*GOAL OF THE EXERCISE:* Restrict the output to the lines below starting at the one that contains "- exists (taken ++ tail" and ending at the one that contains "- exists (taken ++ queue).", and restate them word for word, both ends included.

*ENTRIES SUPPLIED:*
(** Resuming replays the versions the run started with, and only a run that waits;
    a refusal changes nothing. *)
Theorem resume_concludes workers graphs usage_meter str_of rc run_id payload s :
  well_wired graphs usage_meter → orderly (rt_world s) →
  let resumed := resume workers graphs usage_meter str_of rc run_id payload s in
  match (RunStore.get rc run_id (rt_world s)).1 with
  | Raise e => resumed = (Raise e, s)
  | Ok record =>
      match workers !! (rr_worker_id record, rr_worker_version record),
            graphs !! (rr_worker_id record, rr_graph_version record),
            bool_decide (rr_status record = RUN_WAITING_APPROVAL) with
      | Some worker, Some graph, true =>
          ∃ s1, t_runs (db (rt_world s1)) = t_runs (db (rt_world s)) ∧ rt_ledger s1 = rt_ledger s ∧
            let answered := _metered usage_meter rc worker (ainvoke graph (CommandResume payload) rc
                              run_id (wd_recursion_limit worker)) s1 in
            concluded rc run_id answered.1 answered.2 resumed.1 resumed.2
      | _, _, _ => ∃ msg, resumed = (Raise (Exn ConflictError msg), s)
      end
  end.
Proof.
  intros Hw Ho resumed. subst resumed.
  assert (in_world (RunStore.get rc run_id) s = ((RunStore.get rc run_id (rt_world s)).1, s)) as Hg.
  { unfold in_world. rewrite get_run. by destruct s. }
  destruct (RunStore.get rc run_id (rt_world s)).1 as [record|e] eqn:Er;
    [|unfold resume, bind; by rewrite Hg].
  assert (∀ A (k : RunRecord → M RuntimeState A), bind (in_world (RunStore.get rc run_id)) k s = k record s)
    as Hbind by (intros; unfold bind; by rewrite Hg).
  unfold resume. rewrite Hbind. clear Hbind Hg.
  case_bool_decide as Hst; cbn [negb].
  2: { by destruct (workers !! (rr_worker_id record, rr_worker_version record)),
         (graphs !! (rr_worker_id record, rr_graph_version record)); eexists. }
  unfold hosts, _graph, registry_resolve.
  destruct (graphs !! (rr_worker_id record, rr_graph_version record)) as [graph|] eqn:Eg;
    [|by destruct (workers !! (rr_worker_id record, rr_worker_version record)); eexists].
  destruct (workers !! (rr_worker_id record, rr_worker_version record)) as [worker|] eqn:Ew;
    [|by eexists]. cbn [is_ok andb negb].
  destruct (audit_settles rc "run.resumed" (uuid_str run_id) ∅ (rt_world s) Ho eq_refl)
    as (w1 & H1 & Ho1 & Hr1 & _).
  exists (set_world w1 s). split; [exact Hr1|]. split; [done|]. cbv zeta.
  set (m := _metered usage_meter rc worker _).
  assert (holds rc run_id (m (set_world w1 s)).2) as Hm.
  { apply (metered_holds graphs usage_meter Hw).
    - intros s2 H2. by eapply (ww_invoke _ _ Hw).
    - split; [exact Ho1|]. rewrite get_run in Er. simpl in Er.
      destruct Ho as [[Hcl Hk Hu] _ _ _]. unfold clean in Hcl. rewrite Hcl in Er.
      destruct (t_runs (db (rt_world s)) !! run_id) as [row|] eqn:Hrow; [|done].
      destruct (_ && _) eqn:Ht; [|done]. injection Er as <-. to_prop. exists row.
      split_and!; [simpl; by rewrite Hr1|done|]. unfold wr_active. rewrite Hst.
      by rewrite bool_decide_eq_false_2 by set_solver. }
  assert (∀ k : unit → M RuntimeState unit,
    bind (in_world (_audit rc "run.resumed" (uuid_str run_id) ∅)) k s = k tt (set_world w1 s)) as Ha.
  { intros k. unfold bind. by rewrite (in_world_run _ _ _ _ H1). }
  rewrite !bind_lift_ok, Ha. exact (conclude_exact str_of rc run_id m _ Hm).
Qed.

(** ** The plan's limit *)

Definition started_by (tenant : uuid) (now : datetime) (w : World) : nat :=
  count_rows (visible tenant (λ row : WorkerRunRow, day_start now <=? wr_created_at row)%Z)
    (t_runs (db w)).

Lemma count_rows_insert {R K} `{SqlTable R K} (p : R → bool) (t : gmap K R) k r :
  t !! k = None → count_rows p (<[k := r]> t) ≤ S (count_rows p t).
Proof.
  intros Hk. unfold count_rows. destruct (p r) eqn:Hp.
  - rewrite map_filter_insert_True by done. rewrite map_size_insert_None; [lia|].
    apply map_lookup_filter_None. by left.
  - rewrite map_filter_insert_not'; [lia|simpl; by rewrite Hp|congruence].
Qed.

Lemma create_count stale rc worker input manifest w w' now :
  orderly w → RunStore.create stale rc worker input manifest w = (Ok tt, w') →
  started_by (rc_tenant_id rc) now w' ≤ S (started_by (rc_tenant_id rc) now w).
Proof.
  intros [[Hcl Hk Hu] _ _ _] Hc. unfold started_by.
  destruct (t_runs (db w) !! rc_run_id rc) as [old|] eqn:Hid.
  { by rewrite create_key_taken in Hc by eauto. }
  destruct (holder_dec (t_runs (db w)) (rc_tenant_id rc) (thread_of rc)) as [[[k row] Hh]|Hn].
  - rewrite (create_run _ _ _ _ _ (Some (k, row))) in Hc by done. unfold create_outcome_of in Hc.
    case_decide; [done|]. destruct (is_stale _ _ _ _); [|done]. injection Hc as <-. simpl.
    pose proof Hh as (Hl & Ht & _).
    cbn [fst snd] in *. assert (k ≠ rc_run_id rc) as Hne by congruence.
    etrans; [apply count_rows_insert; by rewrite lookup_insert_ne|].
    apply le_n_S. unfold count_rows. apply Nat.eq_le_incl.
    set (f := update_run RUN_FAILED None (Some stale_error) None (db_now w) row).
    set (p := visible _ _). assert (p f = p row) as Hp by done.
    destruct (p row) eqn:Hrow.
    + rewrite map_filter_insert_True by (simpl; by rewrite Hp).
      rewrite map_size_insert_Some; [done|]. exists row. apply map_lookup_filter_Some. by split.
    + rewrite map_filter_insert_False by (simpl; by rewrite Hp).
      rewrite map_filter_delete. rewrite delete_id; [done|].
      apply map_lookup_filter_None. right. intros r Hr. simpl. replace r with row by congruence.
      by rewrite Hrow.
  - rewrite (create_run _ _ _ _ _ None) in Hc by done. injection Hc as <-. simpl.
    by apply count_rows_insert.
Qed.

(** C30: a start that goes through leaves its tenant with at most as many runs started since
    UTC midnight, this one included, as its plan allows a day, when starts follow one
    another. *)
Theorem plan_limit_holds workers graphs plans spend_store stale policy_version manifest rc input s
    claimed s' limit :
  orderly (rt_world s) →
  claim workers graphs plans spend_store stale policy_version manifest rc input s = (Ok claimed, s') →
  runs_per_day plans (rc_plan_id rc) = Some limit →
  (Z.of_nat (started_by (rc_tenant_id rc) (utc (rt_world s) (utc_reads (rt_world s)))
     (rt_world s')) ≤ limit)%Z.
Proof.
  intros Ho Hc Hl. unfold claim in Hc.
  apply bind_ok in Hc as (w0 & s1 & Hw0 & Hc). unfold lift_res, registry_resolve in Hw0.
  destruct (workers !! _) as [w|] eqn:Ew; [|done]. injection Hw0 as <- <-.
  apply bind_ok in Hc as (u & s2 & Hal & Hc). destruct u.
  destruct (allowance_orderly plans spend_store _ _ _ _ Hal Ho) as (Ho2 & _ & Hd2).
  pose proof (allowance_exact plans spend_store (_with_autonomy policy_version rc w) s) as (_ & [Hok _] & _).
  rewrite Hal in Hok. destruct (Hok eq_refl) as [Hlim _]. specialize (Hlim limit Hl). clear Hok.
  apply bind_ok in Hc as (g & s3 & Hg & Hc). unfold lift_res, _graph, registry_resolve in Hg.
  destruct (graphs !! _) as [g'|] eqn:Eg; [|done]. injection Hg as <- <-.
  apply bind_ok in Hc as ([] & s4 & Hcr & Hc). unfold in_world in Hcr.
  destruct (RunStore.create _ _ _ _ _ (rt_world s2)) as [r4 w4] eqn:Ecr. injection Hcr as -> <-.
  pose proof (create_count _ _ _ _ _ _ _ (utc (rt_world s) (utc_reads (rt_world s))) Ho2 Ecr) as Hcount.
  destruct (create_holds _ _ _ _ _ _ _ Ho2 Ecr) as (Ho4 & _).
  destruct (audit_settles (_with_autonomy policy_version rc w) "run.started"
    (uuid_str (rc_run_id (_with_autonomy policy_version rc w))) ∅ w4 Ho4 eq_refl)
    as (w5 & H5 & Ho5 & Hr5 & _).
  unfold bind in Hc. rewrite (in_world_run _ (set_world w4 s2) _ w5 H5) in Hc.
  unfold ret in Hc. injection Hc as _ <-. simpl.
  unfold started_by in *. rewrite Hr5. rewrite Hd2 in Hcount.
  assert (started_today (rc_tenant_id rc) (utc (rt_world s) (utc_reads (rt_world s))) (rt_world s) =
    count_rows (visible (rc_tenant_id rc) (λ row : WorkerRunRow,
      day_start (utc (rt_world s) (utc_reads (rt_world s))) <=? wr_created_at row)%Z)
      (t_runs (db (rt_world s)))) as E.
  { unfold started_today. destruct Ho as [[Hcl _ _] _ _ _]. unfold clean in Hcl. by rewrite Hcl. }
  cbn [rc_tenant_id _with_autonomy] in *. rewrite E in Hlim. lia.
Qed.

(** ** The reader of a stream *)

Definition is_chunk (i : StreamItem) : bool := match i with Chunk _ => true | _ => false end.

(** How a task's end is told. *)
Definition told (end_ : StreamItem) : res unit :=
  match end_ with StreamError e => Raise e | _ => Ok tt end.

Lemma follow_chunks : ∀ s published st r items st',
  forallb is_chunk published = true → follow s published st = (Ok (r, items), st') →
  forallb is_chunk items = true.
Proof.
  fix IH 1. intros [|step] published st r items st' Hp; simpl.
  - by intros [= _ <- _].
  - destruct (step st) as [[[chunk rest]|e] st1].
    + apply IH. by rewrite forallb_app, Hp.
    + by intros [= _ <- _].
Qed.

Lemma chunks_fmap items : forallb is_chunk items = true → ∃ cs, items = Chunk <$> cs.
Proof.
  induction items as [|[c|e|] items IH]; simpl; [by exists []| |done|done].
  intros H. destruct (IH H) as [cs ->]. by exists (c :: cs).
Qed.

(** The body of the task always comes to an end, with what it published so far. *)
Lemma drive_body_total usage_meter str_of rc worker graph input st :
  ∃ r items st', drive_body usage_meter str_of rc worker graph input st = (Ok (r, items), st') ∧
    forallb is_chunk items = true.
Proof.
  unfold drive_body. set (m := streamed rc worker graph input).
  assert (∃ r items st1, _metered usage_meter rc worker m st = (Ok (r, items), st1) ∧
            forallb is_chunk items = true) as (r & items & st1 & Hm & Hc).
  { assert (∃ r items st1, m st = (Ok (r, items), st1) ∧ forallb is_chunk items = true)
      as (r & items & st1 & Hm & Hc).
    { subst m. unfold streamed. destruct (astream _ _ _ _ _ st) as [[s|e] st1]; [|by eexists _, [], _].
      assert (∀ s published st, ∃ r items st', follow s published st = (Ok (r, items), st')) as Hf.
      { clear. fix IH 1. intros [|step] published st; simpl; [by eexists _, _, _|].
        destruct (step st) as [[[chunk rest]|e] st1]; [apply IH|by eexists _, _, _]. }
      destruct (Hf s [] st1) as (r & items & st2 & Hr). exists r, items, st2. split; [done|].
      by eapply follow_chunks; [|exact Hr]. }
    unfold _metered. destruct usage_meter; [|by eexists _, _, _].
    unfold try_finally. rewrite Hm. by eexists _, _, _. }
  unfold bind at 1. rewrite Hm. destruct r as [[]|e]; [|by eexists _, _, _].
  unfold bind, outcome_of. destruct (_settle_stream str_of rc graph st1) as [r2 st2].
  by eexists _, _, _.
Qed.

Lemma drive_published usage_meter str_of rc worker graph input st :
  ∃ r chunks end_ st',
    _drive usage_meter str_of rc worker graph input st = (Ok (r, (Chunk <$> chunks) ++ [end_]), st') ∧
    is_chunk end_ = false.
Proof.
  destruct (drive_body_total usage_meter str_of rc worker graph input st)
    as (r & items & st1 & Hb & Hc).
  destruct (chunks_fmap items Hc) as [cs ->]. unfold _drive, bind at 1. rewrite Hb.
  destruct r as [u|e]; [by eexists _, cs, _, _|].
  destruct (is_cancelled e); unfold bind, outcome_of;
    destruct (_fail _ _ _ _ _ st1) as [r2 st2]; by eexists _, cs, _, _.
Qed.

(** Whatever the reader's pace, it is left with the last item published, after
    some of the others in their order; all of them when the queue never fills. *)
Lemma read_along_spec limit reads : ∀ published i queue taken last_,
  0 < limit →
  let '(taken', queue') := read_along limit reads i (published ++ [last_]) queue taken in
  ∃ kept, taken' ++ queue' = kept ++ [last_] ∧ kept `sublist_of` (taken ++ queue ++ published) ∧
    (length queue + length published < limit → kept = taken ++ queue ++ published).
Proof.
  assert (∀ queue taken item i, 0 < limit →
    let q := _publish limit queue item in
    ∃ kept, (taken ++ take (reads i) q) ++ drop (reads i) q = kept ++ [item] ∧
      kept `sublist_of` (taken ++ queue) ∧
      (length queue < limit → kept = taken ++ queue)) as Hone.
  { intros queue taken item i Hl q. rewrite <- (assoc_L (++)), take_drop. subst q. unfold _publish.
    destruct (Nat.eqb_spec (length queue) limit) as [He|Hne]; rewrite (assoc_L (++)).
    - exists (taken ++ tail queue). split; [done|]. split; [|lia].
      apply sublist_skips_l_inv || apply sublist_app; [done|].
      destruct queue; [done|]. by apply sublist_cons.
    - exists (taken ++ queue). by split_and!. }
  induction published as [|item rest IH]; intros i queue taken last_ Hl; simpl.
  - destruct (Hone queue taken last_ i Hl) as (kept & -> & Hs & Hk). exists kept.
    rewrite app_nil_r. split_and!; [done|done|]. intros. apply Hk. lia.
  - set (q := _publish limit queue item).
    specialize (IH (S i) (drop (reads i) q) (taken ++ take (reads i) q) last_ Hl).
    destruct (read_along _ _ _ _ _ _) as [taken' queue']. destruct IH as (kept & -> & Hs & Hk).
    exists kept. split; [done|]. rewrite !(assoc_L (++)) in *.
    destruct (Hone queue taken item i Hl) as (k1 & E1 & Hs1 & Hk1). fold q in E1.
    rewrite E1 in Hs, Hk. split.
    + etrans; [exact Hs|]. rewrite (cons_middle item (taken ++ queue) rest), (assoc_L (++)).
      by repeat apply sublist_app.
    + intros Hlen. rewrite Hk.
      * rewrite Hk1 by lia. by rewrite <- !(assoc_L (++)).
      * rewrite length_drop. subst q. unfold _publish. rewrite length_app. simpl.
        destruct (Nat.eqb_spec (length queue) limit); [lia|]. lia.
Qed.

*SOLUTION TO THE PROBLEM:*
    - exists (taken ++ tail queue). split; [done|]. split; [|lia].
      apply sublist_skips_l_inv || apply sublist_app; [done|].
      destruct queue; [done|]. by apply sublist_cons.
    - exists (taken ++ queue). by split_and!. }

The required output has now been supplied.